An exemplary production tubing string 22 extends within the borehole 10 from the surface 16. An annulus 24 is defined between the production tubing string 22 and a wall of the surrounding borehole 10. The production tubing string 22 may be made up of sections of interconnected production tubing, or alternatively may be formed of coiled tubing. A production flowbore 26 passes along a length of the production tubing string 22 for the transport of production fluids from the formation 18 to the surface 16. A ported section 28 is incorporated into the production tubing string 22 and is used to flow production fluids from the surrounding annulus 24 to the flowbore 26. Packers 30, 32 secure the production tubing string 22 within the borehole 10.

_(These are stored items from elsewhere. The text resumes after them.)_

(** The effect of the propagator on a run that returns. *)
Lemma flag_neighbors_effect p ratio_all nrows ncols gdq below above gdq' below' above' :
  flag_neighbors p ratio_all nrows ncols gdq below above = Ok (gdq', below', above') ->
  (forall i g r c x, get4 gdq i g r c = Some x ->
     get4 gdq' i g r c = Some x
     \/ (get4 gdq' i g r c = Some (Z.lor x (fl_jump p))
         /\ not_sat_dnu p x = true
         /\ exists r0 c0, adjacent r c r0 c0 /\ neighbor_trigger p ratio_all gdq i g r0 c0))
  /\ (forall i g r c x, get4 gdq i g r c = Some x -> not_sat_dnu p x = false ->
        get4 gdq' i g r c = Some x)
  /\ (forall i g c v, get3 below i g c = Some v ->
        get3 below' i g c = Some v
        \/ (get3 below' i g c = Some (fl_jump p)
            /\ neighbor_trigger p ratio_all gdq i g 0 c))
  /\ (forall i g c v, get3 above i g c = Some v ->
        get3 above' i g c = Some v
        \/ (get3 above' i g c = Some (fl_jump p)
            /\ exists r0, Z.of_nat r0 = Z.of_nat nrows - 1
                          /\ neighbor_trigger p ratio_all gdq i g r0 c))
  /\ (flag_4_neighbors p = true ->
      forall i g c, is_Some (get3 below i g c) ->
        neighbor_trigger p ratio_all gdq i g 0 c -> get3 below' i g c = Some (fl_jump p))
  /\ (flag_4_neighbors p = true ->
      forall i g c r0, is_Some (get3 above i g c) ->
        Z.of_nat r0 = Z.of_nat nrows - 1 ->
        neighbor_trigger p ratio_all gdq i g r0 c -> get3 above' i g c = Some (fl_jump p)).
Proof.
  intros H. destruct (flag_4_neighbors p) eqn:Hf.
  - destruct (flag_neighbors_inv _ _ _ _ _ _ _ _ Hf H) as (Hg & Hb & Ha). simpl in Hg, Hb, Ha.
    repeat split.
    + intros i g r c x Hx. rewrite Hg, Hx. simpl.
      destruct (existsb _ _) eqn:E; [|by left].
      unfold or_jump_if_clear. destruct (not_sat_dnu p x) eqn:Hc; [|by left].
      right. split; [done|]. split; [done|]. by eapply neighbor_covers_adjacent.
    + intros i g r c x Hx Hc. rewrite Hg, Hx. simpl.
      unfold or_jump_if_clear. rewrite Hc. by destruct (existsb _ _).
    + intros i g c v Hv. rewrite Hb, Hv. simpl.
      destruct (existsb _ _) eqn:E; [|by left].
      right. split; [done|]. by apply spill_below_covers_spec.
    + intros i g c v Hv. rewrite Ha, Hv. simpl.
      destruct (existsb _ _) eqn:E; [|by left].
      right. split; [done|]. by apply (spill_above_covers_spec p ratio_all nrows gdq).
    + intros _ i g c [v Hv] Ht. rewrite Hb, Hv. simpl.
      apply spill_below_covers_spec in Ht. by rewrite Ht.
    + intros _ i g c r0 [v Hv] Hr Ht. rewrite Ha, Hv. simpl.
      assert (E : existsb (fun cr => spill_above_covers p ratio_all nrows cr (i, g, c))
                (where4 (fun x => has_flag x (fl_jump p)) gdq) = true).
      { apply spill_above_covers_spec. eauto. }
      by rewrite E.
  - unfold flag_neighbors in H. rewrite Hf in H. injection H as <- <- <-.
    repeat split; try discriminate; intros; auto.
Qed.

(** ** The flagging loops return on rectangular arrays *)

Lemma same_cells_refl gdq : same_cells gdq gdq.
Proof. by intros i g r c. Qed.

Lemma same_cells_trans a b c : same_cells a b -> same_cells b c -> same_cells a c.
Proof. intros H1 H2 i g r k. etrans; [apply H2|apply H1]. Qed.

Lemma flag_if_clear_returns p gdq i g r c :
  is_Some (get4 gdq i g r c) ->
  exists gdq', flag_if_clear p gdq i g r c = Ok gdq' /\ same_cells gdq gdq'.
Proof.
  intros [x Hx]. unfold flag_if_clear. rewrite Hx. simpl.
  destruct (not_sat_dnu p x); eexists; (split; [reflexivity|]).
  - intros i' g' r' c'. rewrite get4_set4. by rewrite fmap_is_Some.
  - apply same_cells_refl.
Qed.

Lemma flag_group_run_returns p i r c kks : forall gdq,
  (forall kk, kk ∈ kks -> is_Some (get4 gdq i kk r c)) ->
  exists gdq', for_each (fun gdq kk => flag_if_clear p gdq i kk r c) gdq kks = Ok gdq'
               /\ same_cells gdq gdq'.
Proof.
  induction kks as [|kk rest IH]; intros gdq Hk; simpl.
  - eexists. split; [reflexivity|apply same_cells_refl].
  - destruct (flag_if_clear_returns p gdq i kk r c) as (g1 & H1 & Hc1).
    { apply Hk. by left. }
    rewrite H1. simpl.
    destruct (IH g1) as (g2 & H2 & Hc2).
    { intros k Hin. apply Hc1. apply Hk. by right. }
    exists g2. split; [done|]. by eapply same_cells_trans.
Qed.

Lemma after_jump_ready_same_cells e_jump_4d ngroups gdq cur :
  same_cells gdq cur -> after_jump_ready e_jump_4d ngroups gdq ->
  after_jump_ready e_jump_4d ngroups cur.
Proof.
  intros Hc [HA HB]. split.
  - intros i g r c Hs. apply HA. by apply Hc.
  - intros i g r c k Hs Hk. apply Hc. eapply HB; [|done]. apply Hc. exact Hs.
Qed.

Lemma after_jump_step_returns p e_jump_4d ngroups cthres cgroup gdq cr :
  after_jump_ready e_jump_4d ngroups gdq ->
  is_Some (get4 gdq cr.1.1.1 cr.1.1.2 cr.1.2 cr.2) ->
  exists gdq', after_jump_step p e_jump_4d ngroups cthres cgroup gdq cr = Ok gdq'
               /\ same_cells gdq gdq'.
Proof.
  destruct cr as [[[i g] r] c]. simpl. intros [HA HB] Hs. unfold after_jump_step.
  destruct (HA i g r c Hs) as [e He]. rewrite He. simpl.
  destruct (PrimFloat.leb cthres e).
  - apply flag_group_run_returns. intros kk Hkk.
    apply elem_of_after_groups in Hkk. eapply HB; [exact Hs|lia].
  - eexists. split; [reflexivity|apply same_cells_refl].
Qed.

Lemma after_jump_crs_returns p e_jump_4d ngroups cthres cgroup gdq0 crs : forall gdq,
  same_cells gdq0 gdq ->
  after_jump_ready e_jump_4d ngroups gdq0 ->
  (forall cr, cr ∈ crs -> is_Some (get4 gdq0 cr.1.1.1 cr.1.1.2 cr.1.2 cr.2)) ->
  exists gdq', for_each (after_jump_step p e_jump_4d ngroups cthres cgroup) gdq crs = Ok gdq'
               /\ same_cells gdq0 gdq'.
Proof.
  induction crs as [|cr rest IH]; intros gdq Hc Hr Hin; simpl.
  - eexists. split; [reflexivity|done].
  - destruct (after_jump_step_returns p e_jump_4d ngroups cthres cgroup gdq cr)
      as (g1 & H1 & Hc1).
    { by eapply after_jump_ready_same_cells. }
    { apply Hc. apply Hin. by left. }
    rewrite H1. simpl. apply IH; [by eapply same_cells_trans|done|].
    intros cr' Hcr'. apply Hin. by right.
Qed.

Lemma after_jump_tier_returns p e_jump_4d ngroups gdq tier :
  after_jump_ready e_jump_4d ngroups gdq ->
  exists gdq', after_jump_tier p e_jump_4d ngroups gdq tier = Ok gdq' /\ same_cells gdq gdq'.
Proof.
  destruct tier as [cthres cgroup]. intros Hr. unfold after_jump_tier.
  destruct (0 <? cgroup).
  - apply after_jump_crs_returns; [apply same_cells_refl|done|].
    intros [[[i g] r] c] (x & Hx & _)%elem_of_where4. simpl. by rewrite Hx.
  - eexists. split; [reflexivity|apply same_cells_refl].
Qed.

Lemma flag_after_jumps_unfold p e_jump_4d ngroups gdq :
  flag_after_jumps p e_jump_4d ngroups gdq
  = (g1 ← after_jump_tier p e_jump_4d ngroups gdq (after_jump_flag_e1 p, after_jump_flag_n1 p);
     g2 ← after_jump_tier p e_jump_4d ngroups g1 (after_jump_flag_e2 p, after_jump_flag_n2 p);
     Ok g2).
Proof. reflexivity. Qed.

(** After-jump flagging returns whenever the arrays are rectangular. *)
Lemma flag_after_jumps_returns p e_jump_4d ngroups gdq :
  after_jump_ready e_jump_4d ngroups gdq ->
  exists gdq', flag_after_jumps p e_jump_4d ngroups gdq = Ok gdq'.
Proof.
  intros Hr. rewrite flag_after_jumps_unfold.
  destruct (after_jump_tier_returns p e_jump_4d ngroups gdq
              (after_jump_flag_e1 p, after_jump_flag_n1 p) Hr) as (g1 & H1 & Hc1).
  rewrite H1. cbn [mbind result_bind].
  destruct (after_jump_tier_returns p e_jump_4d ngroups g1
              (after_jump_flag_e2 p, after_jump_flag_n2 p)) as (g2 & H2 & Hc2).
  { by eapply after_jump_ready_same_cells. }
  rewrite H2. cbn [mbind result_bind]. eauto.
Qed.

(** What [has_shape4] says about reads. *)
Lemma has_shape4_get {T} (a : arr4 T) ni ng nr nc i g r c :
  has_shape4 a ni ng nr nc ->
  is_Some (get4 a i g r c) <-> (i < ni /\ g < ng /\ r < nr /\ c < nc)%nat.
Proof.
  intros [Hi Ha]. unfold get4, get3, get2. split.
  - intros [v Hv].
    destruct (a !! i) as [x|] eqn:Ex; simpl in Hv; [|done].
    destruct (x !! g) as [y|] eqn:Ey; simpl in Hv; [|done].
    destruct (y !! r) as [z|] eqn:Ez; simpl in Hv; [|done].
    pose proof (Forall_lookup_1 _ _ _ _ Ha Ex) as [Hg Hx].
    pose proof (Forall_lookup_1 _ _ _ _ Hx Ey) as [Hr Hy].
    pose proof (Forall_lookup_1 _ _ _ _ Hy Ez) as Hc. simpl in Hc.
    apply lookup_lt_Some in Ex. apply lookup_lt_Some in Ey.
    apply lookup_lt_Some in Ez. apply lookup_lt_Some in Hv. lia.
  - intros (H1 & H2 & H3 & H4).
    destruct (lookup_lt_is_Some_2 a i) as [x Ex]; [lia|].
    pose proof (Forall_lookup_1 _ _ _ _ Ha Ex) as [Hg Hx].
    destruct (lookup_lt_is_Some_2 x g) as [y Ey]; [lia|].
    pose proof (Forall_lookup_1 _ _ _ _ Hx Ey) as [Hr Hy].
    destruct (lookup_lt_is_Some_2 y r) as [z Ez]; [lia|].
    pose proof (Forall_lookup_1 _ _ _ _ Hy Ez) as Hc. simpl in Hc.
    destruct (lookup_lt_is_Some_2 z c) as [v Ev]; [lia|].
    rewrite Ex. simpl. rewrite Ey. simpl. rewrite Ez. simpl. eauto.
Qed.

(** A difference array with one group fewer than a quality array of at
    least two groups has every difference the loops read. *)
Lemma diffs_read_exist {T} (d : arr4 T) (gdq : arr4 Z) ni ng nr nc i g r c :
  (2 <= ng)%nat ->
  has_shape4 d ni (ng - 1) nr nc -> has_shape4 gdq ni ng nr nc ->
  is_Some (get4 gdq i g r c) ->
  exists e, py_get4 d i (Z.of_nat g - 1) r c = Ok e.
Proof.
  intros Hng Hd Hq Hs. apply (has_shape4_get _ _ _ _ _ _ _ _ _ Hq) in Hs as (H1 & H2 & H3 & H4).
  unfold py_get4. destruct Hd as [Hi Ha].
  destruct (lookup_lt_is_Some_2 d i) as [x Ex]; [lia|].
  rewrite Ex. simpl.
  pose proof (Forall_lookup_1 _ _ _ _ Ha Ex) as [Hg Hx].
  assert (Hcell : forall k, (k < ng - 1)%nat -> exists e, of_option (get3 x k r c) = Ok e).
  { intros k Hk.
    assert (Hsome : is_Some (get4 d i k r c)).
    { apply (has_shape4_get d ni (ng - 1) nr nc); [by split|lia]. }
    destruct Hsome as [e He]. unfold get4 in He. rewrite Ex in He. simpl in He.
    rewrite He. simpl. eauto. }
  unfold py_index. rewrite Hg.
  destruct g as [|g'].
  - assert ((0 <=? Z.of_nat 0 - 1) = false) as -> by (apply Z.leb_gt; lia).
    assert ((- Z.of_nat (ng - 1) <=? Z.of_nat 0 - 1) = true) as -> by (apply Z.leb_le; lia).
    assert ((Z.of_nat 0 - 1 <? 0) = true) as -> by (apply Z.ltb_lt; lia).
    simpl. apply Hcell. lia.
  - assert ((0 <=? Z.of_nat (S g') - 1) = true) as -> by (apply Z.leb_le; lia).
    assert ((Z.of_nat (S g') - 1 <? Z.of_nat (ng - 1)) = true) as -> by (apply Z.ltb_lt; lia).
    simpl. replace (Z.to_nat (Z.of_nat (S g') - 1)) with g' by lia. apply Hcell. lia.
Qed.

Lemma after_jump_ready_shapes e_jump_4d gdq ni ng nr nc :
  (2 <= ng)%nat ->
  has_shape4 e_jump_4d ni (ng - 1) nr nc -> has_shape4 gdq ni ng nr nc ->
  after_jump_ready e_jump_4d ng gdq.
Proof.
  intros Hng Hd Hq. split.
  - intros i g r c Hs. by eapply diffs_read_exist.
  - intros i g r c k Hs Hk.
    apply (has_shape4_get _ _ _ _ _ _ _ _ _ Hq) in Hs.
    apply (has_shape4_get _ _ _ _ _ _ _ _ _ Hq). lia.
Qed.

Lemma neighbors_ready_same_cells ratio_all nrows ncols gdq cur :
  same_cells gdq cur -> neighbors_ready ratio_all nrows ncols gdq ->
  neighbors_ready ratio_all nrows ncols cur.
Proof.
  intros Hc (HA & HB & HC). split; [|split].
  - intros i g r c Hs. apply HA. by apply Hc.
  - intros i g r c Hs. apply (HB i g). by apply Hc.
  - intros i g r c r' c' Hs Hr Hk. apply Hc. eapply HC; [|done|done]. apply Hc. exact Hs.
Qed.

Lemma flag_neighbors_step_returns p ratio_all nrows ncols gdq below above cr :
  neighbors_ready ratio_all nrows ncols gdq ->
  is_Some (get4 gdq cr.1.1.1 cr.1.1.2 cr.1.2 cr.2) ->
  exists st', flag_neighbors_step p ratio_all nrows ncols (gdq, below, above) cr = Ok st'
              /\ same_cells gdq st'.1.1.
Proof.
  destruct cr as [[[i g] r] c]. simpl. intros (HA & HB & HC) Hs.
  unfold flag_neighbors_step.
  destruct (HA i g r c Hs) as [ratio Hr]. rewrite Hr. cbn [mbind result_bind].
  destruct (HB i g r c Hs) as [Hrow Hcol].
  destruct (in_window p ratio); [|eexists; split; [reflexivity|apply same_cells_refl]].
  (* row - 1 *)
  assert (H1 : exists g1 b1,
            (if negb (r =? 0)%nat
             then gdq' ← flag_if_clear p gdq i g (r - 1) c; Ok (gdq', below)
             else Ok (gdq, set3 below i g c (fl_jump p))) = Ok (g1, b1)
            /\ same_cells gdq g1).
  { destruct (r =? 0)%nat eqn:E; simpl.
    - do 2 eexists. split; [reflexivity|apply same_cells_refl].
    - destruct (flag_if_clear_returns p gdq i g (r - 1) c) as (g1 & Hf & Hc).
      { eapply HC; [exact Hs|lia|done]. }
      rewrite Hf. simpl. eauto. }
  destruct H1 as (g1 & b1 & -> & Hc1). cbn [mbind result_bind].
  (* row + 1 *)
  assert (H2 : exists g2 a2,
            (if negb (Z.of_nat r =? Z.of_nat nrows - 1)
             then gdq' ← flag_if_clear p g1 i g (r + 1) c; Ok (gdq', above)
             else Ok (g1, set3 above i g c (fl_jump p))) = Ok (g2, a2)
            /\ same_cells gdq g2).
  { destruct (Z.of_nat r =? Z.of_nat nrows - 1) eqn:E; simpl.
    - do 2 eexists. split; [reflexivity|done].
    - destruct (flag_if_clear_returns p g1 i g (r + 1) c) as (g2 & Hf & Hc).
      { apply Hc1. eapply HC; [exact Hs| |done]. apply Z.eqb_neq in E. lia. }
      rewrite Hf. simpl. do 2 eexists. split; [reflexivity|]. by eapply same_cells_trans. }
  destruct H2 as (g2 & a2 & -> & Hc2). cbn [mbind result_bind].
  (* col - 1 *)
  assert (H3 : exists g3,
            (if negb (c =? 0)%nat then flag_if_clear p g2 i g r (c - 1) else Ok g2) = Ok g3
            /\ same_cells gdq g3).
  { destruct (c =? 0)%nat eqn:E; simpl.
    - eexists. split; [reflexivity|done].
    - destruct (flag_if_clear_returns p g2 i g r (c - 1)) as (g3 & Hf & Hc).
      { apply Hc2. eapply HC; [exact Hs|done|lia]. }
      rewrite Hf. eexists. split; [reflexivity|]. by eapply same_cells_trans. }
  destruct H3 as (g3 & -> & Hc3). cbn [mbind result_bind].
  (* col + 1 *)
  assert (H4 : exists g4,
            (if negb (Z.of_nat c =? Z.of_nat ncols - 1)
             then flag_if_clear p g3 i g r (c + 1) else Ok g3) = Ok g4
            /\ same_cells gdq g4).
  { destruct (Z.of_nat c =? Z.of_nat ncols - 1) eqn:E; simpl.
    - eexists. split; [reflexivity|done].
    - destruct (flag_if_clear_returns p g3 i g r (c + 1)) as (g4 & Hf & Hc).
      { apply Hc3. eapply HC; [exact Hs|done|]. apply Z.eqb_neq in E. lia. }
      rewrite Hf. eexists. split; [reflexivity|]. by eapply same_cells_trans. }
  destruct H4 as (g4 & -> & Hc4). cbn [mbind result_bind].
  eexists. split; [reflexivity|done].
Qed.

The production tubing string 22 also includes a surface-controlled subsurface safety valve (“SCSSV”) 34. The SCSSV 34 is used to close off fluid flow through the flowbore 26 and may include a flapper valve, as will be described with respect to FIG. 2. The general construction and operation of flapper valves is well known in the art. Flapper valve assemblies are described, for example, in U.S. Pat. No. 7,270,191 by Drummond et al. entitled “Flapper Opening Mechanism” and U.S. Pat. No. 7,204,313 by Williams et al. entitled “Equalizing Flapper for High Slam Rate Applications” which are herein incorporated by reference in their entireties. A hydraulic control line 36 extends from the SCSSV 34 to a control pump 38 at the surface 16. As will be further described below with respect to FIG. 2, an additional control line 40 extends from a control pump 42 at the surface 16, or at another accessible location, to the production tubing string 22 at a location longitudinally downhole of the SCSSV 34.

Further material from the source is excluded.